Let me talk first. During the test, I found that the "deep thinking" mode of Doubao is not stable. After the first input of "Who is older than 9.11 or 9.9",It simply responded to me:

Picture source: Geek Park

But when I typed "9.11 or 9.9, who is the biggest" again, I wanted to try to trigger the "deep thinking" mode, it really appeared:

Doubao considered in detail why I asked it this question for the second time... | Picture source: Geek Park

It can be seen that although Doubao realized that he had answered me just now, it still thought about the possibility that I might not understand the previous answer, and then gave the judgment method and finally output the result.

Look at deepseek's thinking process again:

You can see that although this is a "simple" question, deepseek's thinking process is also very detailed and more comprehensive than Doubao's thinking process.

In this simple math problem, Doubao and deepseek both follow the basic rules of decimal comparison and use multiple methods to verify; the difference is that Doubao focuses on teaching guidance and takes into account possible user misunderstandings, while DeepSeek is more self-questioning and repeated verification, and the thinking process is more complicated.

Philosophical Question: What is the essence of consciousness? Will AI gain self-awareness?

Let’s look at Doubao’s answer first:

It can be seen that DeepSeek’s answers are divided into scientific theory and AI The four parts of consciousness path, ethical framework and solution path are cited by neuroscience, quantum theory, etc., and legal cases and specific data are mentioned; while Doubao's answers are more inclined to philosophical theory classification, listing physicalism, dualism, etc., and discussing views that support and oppose AI rights, but there is no in-depth technical details.

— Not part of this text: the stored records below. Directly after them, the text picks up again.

(** ** Counting with a [defaultdict(int)] *)

Lemma count_of_incr (k k' : string) (d : dict Z) :
  count_of k' (dict_incr k d)
  = count_of k' d + (if String.eqb k' k then 1 else 0).
Proof.
  unfold count_of, dict_incr.
  destruct (String.eqb_spec k' k) as [-> | Hne].
  - now rewrite dict_get_set_same.
  - rewrite dict_get_set_other by congruence. lia.
Qed.

Lemma dict_keys_incr (k : string) (d : dict Z) :
  dict_keys (dict_incr k d) =
    if existsb (String.eqb k) (dict_keys d) then dict_keys d
    else dict_keys d ++ [k].
Proof. apply dict_keys_set_eq. Qed.

Lemma dict_total_set (k : string) (v : Z) (d : dict Z) :
  fold_right Z.add 0 (dict_values (dict_set k v d))
  = fold_right Z.add 0 (dict_values d) - count_of k d + v.
Proof.
  unfold count_of, dict_values.
  induction d as [|[k0 v0] rest IH]; cbn; [lia |].
  destruct (String.eqb k0 k); cbn; [lia |]. rewrite IH. lia.
Qed.

Lemma tally_snoc (keys : list string) (k : string) :
  tally (keys ++ [k]) = dict_incr k (tally keys).
Proof. unfold tally. now rewrite fold_left_app. Qed.

Lemma tally_keys (keys : list string) : dict_keys (tally keys) = dedup keys.
Proof.
  induction keys as [|k keys IH] using rev_ind; [reflexivity |].
  now rewrite tally_snoc, dict_keys_incr, IH, dedup_snoc, existsb_dedup.
Qed.

Lemma occurrences_snoc (k k' : string) (keys : list string) :
  occurrences k' (keys ++ [k])
  = occurrences k' keys + (if String.eqb k' k then 1 else 0).
Proof.
  unfold occurrences. rewrite filter_app, length_app; cbn.
  destruct (String.eqb k' k); cbn; lia.
Qed.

Both admit that there is no consensus on the nature of consciousness, and they also mention philosophical and scientific theories and ethical issues. The difference lies in depth and technical details. DeepSeek is more technically oriented, involving neuromorphic calculations and quantity.Sub-seal technology, etc., while Doubao focuses more on philosophical schools and existing ethical guidelines.

Through this actual test, we have seen the initial performance of Doubao in the deep thinking mode. Although it is currently in the testing stage and the stability and entrance of its function have not been fully opened, its preliminary display of the reasoning process has brought users a more intuitive understanding path.